YOUR GOAL:
Two lines mark the range in the entries below: the one holding "NonData | Uncategorized." and the one holding "if ((65 <=? n)". Set down those two and all lines between them, exactly.

Dataset entries
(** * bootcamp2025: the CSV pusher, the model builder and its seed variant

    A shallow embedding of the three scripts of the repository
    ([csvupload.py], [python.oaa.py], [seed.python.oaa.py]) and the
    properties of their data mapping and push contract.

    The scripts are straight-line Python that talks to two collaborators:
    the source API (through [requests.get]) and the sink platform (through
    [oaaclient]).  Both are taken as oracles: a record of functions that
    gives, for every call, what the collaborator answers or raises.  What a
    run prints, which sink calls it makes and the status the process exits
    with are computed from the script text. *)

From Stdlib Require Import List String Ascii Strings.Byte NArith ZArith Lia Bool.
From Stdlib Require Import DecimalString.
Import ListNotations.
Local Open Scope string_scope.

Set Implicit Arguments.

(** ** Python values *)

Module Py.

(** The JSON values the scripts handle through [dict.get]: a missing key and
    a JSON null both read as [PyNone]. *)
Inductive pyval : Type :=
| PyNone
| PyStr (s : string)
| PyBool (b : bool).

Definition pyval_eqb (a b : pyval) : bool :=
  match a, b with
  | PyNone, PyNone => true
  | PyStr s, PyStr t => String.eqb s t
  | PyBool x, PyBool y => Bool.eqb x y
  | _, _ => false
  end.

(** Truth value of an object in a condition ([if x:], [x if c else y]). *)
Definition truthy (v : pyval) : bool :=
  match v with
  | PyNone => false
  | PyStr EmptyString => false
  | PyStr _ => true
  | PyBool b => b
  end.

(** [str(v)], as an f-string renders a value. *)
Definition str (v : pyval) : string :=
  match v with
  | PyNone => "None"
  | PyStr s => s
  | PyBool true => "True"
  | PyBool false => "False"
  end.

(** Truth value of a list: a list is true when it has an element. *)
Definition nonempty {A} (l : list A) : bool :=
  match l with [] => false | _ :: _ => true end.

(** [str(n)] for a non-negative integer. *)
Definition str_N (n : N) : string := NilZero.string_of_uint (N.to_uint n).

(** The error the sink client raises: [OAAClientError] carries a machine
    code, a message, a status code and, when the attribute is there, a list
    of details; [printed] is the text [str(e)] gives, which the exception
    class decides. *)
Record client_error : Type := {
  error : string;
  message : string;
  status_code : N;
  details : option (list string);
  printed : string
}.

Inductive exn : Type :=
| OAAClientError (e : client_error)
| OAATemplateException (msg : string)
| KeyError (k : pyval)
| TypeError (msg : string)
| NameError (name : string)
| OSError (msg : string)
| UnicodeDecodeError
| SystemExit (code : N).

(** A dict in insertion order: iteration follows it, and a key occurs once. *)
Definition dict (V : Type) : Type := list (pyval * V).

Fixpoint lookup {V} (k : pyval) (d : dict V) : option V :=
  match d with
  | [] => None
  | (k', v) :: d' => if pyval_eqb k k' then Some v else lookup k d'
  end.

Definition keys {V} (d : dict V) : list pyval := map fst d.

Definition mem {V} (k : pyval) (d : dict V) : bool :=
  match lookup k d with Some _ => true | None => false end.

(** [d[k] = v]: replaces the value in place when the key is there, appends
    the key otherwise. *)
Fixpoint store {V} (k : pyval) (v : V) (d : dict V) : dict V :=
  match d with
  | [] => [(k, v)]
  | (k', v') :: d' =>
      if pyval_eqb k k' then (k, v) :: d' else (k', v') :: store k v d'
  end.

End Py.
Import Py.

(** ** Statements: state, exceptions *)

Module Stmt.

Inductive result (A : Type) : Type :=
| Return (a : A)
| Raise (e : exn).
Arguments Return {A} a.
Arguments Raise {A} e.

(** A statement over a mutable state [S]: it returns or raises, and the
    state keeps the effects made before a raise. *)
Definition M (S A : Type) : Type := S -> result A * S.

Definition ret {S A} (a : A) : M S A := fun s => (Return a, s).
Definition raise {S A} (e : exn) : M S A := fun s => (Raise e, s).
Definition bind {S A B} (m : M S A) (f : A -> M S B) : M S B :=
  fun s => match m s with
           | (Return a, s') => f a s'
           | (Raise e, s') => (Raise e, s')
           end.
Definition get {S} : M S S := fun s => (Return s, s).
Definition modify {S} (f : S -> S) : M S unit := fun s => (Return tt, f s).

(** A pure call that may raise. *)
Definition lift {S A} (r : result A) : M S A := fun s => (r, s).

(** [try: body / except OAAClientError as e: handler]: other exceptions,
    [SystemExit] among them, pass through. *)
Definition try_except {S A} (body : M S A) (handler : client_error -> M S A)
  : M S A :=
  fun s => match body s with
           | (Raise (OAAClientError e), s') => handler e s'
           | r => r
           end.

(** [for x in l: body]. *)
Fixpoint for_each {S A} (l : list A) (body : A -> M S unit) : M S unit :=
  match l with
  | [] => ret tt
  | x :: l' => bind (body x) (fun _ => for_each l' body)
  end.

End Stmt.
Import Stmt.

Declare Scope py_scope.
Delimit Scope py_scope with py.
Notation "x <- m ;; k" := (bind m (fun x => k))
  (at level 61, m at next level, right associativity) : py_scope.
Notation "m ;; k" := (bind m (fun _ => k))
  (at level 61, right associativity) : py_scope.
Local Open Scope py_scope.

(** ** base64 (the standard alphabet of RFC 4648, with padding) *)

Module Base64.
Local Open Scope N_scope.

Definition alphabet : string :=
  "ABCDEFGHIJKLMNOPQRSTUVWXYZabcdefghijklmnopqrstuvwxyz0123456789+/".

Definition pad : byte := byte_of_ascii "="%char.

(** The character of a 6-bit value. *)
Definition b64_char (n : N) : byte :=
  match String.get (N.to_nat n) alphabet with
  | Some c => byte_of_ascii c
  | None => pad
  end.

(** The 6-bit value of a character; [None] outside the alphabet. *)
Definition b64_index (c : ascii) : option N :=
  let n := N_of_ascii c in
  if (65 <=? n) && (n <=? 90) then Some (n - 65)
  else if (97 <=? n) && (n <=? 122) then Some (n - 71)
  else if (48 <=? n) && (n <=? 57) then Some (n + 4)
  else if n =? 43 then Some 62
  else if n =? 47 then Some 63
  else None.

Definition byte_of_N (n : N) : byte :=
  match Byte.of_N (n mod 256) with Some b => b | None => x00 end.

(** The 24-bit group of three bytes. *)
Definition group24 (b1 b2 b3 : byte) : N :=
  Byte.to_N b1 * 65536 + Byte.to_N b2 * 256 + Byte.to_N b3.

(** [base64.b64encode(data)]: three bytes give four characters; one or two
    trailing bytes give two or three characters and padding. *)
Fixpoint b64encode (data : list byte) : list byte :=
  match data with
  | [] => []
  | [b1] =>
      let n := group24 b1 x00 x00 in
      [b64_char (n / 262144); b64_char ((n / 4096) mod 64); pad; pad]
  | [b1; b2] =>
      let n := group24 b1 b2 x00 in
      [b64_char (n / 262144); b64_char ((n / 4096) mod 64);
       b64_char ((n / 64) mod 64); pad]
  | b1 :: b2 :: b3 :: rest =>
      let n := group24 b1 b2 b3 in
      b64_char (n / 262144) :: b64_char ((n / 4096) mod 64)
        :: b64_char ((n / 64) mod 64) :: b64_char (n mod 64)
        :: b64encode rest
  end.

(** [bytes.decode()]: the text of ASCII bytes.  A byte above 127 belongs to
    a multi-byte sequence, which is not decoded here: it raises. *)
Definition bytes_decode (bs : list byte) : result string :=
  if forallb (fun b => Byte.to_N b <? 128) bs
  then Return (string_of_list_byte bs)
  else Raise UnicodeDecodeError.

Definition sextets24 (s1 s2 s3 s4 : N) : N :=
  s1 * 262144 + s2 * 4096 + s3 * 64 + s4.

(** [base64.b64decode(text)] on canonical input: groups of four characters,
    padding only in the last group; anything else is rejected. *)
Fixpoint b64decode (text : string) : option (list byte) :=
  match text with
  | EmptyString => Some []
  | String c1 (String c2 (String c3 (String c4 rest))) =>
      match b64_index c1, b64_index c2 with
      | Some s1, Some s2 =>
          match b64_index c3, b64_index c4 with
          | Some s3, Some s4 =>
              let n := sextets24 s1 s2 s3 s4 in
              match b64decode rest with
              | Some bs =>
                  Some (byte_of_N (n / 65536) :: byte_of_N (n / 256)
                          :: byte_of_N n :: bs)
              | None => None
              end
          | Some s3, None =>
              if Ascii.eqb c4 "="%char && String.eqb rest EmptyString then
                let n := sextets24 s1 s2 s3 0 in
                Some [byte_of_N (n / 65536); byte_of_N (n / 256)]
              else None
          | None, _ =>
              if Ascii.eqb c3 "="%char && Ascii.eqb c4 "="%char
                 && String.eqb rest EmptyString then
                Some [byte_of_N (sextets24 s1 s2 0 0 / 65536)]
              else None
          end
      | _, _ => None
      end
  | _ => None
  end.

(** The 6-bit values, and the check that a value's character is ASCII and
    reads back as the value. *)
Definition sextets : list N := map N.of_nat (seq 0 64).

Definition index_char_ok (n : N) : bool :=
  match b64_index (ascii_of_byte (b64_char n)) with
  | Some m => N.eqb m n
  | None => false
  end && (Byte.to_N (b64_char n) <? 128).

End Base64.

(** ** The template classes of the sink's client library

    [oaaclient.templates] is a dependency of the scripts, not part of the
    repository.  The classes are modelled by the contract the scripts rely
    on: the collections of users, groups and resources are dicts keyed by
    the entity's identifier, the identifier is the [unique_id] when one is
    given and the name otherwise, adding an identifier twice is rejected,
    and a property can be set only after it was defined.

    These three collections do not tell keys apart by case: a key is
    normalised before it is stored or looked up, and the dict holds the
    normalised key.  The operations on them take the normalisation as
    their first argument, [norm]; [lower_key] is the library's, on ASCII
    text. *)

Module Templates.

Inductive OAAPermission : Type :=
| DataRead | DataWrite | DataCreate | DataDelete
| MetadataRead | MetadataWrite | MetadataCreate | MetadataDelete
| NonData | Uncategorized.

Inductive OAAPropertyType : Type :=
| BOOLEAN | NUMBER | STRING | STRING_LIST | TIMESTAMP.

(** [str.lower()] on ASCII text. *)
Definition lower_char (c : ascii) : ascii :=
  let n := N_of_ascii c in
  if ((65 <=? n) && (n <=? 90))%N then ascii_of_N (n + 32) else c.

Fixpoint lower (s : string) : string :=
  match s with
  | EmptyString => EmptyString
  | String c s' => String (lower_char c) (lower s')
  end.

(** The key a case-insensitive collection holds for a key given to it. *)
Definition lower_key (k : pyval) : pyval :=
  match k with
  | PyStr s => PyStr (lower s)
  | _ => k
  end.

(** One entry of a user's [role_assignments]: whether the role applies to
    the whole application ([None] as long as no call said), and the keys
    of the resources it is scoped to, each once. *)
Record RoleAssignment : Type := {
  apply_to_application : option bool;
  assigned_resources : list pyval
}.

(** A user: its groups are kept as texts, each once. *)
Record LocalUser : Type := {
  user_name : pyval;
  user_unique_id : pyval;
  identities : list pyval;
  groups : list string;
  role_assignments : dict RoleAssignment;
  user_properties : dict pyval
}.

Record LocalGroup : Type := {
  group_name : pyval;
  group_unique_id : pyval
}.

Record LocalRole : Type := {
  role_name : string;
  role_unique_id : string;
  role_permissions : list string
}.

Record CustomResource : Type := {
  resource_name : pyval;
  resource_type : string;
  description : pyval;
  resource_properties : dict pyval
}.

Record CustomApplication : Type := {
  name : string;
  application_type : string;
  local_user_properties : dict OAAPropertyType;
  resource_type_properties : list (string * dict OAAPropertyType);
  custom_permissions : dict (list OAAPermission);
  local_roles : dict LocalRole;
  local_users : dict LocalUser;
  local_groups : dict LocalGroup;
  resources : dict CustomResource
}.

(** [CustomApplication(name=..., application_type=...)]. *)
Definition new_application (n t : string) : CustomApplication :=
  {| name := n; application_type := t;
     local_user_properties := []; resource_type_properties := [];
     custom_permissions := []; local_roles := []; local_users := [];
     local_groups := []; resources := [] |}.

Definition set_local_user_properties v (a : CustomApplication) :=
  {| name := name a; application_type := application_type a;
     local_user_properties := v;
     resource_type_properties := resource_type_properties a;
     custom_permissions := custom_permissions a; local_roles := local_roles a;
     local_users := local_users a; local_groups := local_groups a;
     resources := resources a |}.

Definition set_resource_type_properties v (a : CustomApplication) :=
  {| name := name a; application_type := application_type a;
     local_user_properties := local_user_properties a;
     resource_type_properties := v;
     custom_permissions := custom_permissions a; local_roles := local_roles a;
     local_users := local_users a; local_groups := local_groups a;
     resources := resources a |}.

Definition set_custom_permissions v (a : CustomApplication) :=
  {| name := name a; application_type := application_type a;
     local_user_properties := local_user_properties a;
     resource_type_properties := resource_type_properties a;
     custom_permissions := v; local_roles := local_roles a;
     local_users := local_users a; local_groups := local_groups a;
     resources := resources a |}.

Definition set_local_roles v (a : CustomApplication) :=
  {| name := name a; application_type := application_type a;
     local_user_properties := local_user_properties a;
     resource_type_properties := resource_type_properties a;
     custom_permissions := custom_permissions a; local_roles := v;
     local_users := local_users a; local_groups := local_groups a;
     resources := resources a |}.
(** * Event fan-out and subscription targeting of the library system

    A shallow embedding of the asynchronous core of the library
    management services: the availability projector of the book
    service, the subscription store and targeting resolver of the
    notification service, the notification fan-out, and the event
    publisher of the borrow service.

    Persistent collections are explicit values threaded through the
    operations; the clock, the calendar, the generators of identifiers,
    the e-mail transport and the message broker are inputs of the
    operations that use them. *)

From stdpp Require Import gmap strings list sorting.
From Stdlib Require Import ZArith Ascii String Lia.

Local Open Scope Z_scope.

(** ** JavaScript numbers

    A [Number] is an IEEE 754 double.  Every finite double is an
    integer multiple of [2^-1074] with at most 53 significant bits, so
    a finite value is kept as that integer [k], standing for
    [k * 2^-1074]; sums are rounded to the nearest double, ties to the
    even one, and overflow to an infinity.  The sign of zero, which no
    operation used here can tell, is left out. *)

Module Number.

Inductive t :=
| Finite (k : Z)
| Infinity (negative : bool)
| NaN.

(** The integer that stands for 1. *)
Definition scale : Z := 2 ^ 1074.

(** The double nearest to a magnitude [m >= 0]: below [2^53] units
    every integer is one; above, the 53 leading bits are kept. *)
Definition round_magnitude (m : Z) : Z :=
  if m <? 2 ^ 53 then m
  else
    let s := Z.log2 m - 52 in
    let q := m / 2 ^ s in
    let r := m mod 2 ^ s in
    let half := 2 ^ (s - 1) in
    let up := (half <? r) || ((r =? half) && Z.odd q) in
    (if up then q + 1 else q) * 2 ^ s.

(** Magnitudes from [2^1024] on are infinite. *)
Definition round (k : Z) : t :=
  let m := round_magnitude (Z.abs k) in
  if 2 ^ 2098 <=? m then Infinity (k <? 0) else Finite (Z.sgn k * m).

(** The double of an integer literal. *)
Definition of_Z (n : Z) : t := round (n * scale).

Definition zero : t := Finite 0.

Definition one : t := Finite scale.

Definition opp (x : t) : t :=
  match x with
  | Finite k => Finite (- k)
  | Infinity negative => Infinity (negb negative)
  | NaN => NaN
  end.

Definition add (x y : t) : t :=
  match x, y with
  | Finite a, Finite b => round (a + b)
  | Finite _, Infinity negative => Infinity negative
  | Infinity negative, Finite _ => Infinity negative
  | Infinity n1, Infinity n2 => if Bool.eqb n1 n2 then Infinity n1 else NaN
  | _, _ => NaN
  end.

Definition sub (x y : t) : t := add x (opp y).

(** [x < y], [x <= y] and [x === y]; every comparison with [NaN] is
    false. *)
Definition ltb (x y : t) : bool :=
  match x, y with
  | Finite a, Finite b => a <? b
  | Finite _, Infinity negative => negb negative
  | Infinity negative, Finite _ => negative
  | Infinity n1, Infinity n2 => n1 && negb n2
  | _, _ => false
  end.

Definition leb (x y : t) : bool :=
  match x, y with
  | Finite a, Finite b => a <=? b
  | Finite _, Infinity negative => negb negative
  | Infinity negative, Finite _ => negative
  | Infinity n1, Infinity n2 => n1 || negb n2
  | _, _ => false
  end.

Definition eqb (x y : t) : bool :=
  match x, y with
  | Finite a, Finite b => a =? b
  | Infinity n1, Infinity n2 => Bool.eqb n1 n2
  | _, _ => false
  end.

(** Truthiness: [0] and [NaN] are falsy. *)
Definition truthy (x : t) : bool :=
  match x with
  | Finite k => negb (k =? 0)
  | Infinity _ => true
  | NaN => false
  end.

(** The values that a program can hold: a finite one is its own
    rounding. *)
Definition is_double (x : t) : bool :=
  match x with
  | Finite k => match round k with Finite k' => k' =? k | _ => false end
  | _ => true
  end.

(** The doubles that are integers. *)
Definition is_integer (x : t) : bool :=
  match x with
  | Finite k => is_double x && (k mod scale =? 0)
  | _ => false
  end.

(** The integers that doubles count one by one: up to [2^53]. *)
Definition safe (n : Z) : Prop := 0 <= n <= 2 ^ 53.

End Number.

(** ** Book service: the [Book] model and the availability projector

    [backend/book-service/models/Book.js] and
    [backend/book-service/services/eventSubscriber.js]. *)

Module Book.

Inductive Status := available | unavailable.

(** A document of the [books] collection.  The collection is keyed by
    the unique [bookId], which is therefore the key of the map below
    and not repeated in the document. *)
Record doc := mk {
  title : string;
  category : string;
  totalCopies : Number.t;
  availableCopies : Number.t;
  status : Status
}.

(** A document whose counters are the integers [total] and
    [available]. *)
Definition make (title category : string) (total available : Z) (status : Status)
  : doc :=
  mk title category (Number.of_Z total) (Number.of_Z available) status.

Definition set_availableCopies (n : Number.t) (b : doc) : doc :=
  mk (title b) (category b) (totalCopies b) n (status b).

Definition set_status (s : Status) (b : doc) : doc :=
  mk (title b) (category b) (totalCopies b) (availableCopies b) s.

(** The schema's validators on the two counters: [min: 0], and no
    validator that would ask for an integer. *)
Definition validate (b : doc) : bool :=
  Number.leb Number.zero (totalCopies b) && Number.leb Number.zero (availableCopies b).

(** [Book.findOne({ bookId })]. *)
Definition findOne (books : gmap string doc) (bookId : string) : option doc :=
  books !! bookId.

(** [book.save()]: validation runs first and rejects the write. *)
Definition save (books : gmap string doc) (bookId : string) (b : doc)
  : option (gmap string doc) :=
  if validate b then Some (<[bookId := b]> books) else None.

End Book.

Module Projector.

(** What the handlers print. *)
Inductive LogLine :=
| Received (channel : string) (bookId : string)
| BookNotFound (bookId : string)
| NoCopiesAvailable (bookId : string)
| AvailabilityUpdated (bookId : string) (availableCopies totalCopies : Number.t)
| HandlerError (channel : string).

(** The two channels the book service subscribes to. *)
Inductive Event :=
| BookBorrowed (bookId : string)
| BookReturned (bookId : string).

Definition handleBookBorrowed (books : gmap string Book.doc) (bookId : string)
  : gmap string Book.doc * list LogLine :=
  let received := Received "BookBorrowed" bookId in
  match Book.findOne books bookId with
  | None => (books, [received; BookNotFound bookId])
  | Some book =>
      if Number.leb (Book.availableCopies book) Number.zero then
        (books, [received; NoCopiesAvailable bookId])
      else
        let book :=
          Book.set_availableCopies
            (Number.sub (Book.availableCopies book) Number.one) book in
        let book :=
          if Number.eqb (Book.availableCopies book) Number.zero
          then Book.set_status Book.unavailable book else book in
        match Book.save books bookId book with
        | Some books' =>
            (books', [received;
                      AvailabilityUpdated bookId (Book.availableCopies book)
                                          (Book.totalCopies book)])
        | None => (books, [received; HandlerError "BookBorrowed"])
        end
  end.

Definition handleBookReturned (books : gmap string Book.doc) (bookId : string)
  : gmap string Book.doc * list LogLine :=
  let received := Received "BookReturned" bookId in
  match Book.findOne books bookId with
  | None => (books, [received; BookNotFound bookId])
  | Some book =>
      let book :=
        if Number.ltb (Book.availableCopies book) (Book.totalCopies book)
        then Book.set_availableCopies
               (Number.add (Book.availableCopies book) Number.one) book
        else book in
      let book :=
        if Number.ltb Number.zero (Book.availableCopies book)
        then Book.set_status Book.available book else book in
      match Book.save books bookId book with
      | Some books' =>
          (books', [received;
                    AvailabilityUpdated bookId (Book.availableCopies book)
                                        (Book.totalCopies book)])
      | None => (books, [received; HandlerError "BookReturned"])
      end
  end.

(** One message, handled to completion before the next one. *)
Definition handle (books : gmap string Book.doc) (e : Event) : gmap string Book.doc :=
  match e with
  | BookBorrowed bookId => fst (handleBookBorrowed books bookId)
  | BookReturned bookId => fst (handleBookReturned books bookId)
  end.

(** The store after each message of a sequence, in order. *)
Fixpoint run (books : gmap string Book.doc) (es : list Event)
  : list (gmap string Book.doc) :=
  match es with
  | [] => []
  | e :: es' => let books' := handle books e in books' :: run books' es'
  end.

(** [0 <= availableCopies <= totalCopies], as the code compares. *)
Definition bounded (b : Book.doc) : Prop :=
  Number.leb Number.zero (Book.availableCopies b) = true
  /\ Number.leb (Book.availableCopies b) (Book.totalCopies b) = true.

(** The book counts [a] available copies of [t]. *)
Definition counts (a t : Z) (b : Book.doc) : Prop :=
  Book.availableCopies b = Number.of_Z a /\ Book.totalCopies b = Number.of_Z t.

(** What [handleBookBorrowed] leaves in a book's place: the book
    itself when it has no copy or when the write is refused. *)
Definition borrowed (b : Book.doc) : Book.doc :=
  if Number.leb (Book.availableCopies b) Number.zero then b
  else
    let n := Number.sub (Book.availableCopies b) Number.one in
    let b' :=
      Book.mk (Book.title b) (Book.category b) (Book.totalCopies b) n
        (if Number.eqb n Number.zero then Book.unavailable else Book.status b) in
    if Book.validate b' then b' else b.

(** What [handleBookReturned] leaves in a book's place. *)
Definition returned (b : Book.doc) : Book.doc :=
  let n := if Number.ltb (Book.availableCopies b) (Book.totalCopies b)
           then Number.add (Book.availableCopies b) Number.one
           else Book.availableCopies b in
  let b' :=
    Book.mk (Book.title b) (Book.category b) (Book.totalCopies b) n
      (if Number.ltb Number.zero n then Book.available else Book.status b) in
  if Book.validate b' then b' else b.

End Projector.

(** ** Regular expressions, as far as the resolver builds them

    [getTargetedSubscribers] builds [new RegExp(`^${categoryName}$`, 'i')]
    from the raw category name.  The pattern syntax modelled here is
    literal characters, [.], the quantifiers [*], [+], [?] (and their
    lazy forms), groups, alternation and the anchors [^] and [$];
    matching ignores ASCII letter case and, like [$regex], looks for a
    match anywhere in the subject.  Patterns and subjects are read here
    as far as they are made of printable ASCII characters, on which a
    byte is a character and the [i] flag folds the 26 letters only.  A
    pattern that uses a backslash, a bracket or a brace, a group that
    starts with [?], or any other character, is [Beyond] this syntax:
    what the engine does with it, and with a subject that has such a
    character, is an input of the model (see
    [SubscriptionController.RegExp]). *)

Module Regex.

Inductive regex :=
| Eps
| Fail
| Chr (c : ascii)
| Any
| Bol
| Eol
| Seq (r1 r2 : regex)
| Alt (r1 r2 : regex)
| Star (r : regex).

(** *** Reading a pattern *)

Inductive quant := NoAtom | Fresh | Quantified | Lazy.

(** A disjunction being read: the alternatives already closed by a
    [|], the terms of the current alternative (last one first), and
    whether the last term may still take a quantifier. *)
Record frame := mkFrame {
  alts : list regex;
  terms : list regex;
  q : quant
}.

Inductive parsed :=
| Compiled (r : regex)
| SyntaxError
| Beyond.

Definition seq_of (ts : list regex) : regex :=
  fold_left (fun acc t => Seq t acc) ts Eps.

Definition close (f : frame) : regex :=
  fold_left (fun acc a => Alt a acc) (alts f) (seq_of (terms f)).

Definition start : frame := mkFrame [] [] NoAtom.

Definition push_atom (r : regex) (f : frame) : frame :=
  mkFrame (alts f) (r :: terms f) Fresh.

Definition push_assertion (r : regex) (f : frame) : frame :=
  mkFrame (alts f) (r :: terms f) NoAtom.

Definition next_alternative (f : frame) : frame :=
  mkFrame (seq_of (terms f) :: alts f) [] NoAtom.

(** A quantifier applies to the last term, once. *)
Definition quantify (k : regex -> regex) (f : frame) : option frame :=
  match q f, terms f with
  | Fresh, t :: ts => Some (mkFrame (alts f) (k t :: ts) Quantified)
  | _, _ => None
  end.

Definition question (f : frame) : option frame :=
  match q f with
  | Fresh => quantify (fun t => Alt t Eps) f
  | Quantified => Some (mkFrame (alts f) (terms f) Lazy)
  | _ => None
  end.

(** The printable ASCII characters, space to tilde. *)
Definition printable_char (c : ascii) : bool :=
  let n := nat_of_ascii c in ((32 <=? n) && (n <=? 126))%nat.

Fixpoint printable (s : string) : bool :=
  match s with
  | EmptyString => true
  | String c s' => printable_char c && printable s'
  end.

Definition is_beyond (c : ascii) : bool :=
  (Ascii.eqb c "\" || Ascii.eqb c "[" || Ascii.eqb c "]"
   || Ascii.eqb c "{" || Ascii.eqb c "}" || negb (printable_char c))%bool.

SOLUTION TO THE PROBLEM:
| NonData | Uncategorized.

Inductive OAAPropertyType : Type :=
| BOOLEAN | NUMBER | STRING | STRING_LIST | TIMESTAMP.

(** [str.lower()] on ASCII text. *)
Definition lower_char (c : ascii) : ascii :=
  let n := N_of_ascii c in
  if ((65 <=? n) && (n <=? 90))%N then ascii_of_N (n + 32) else c.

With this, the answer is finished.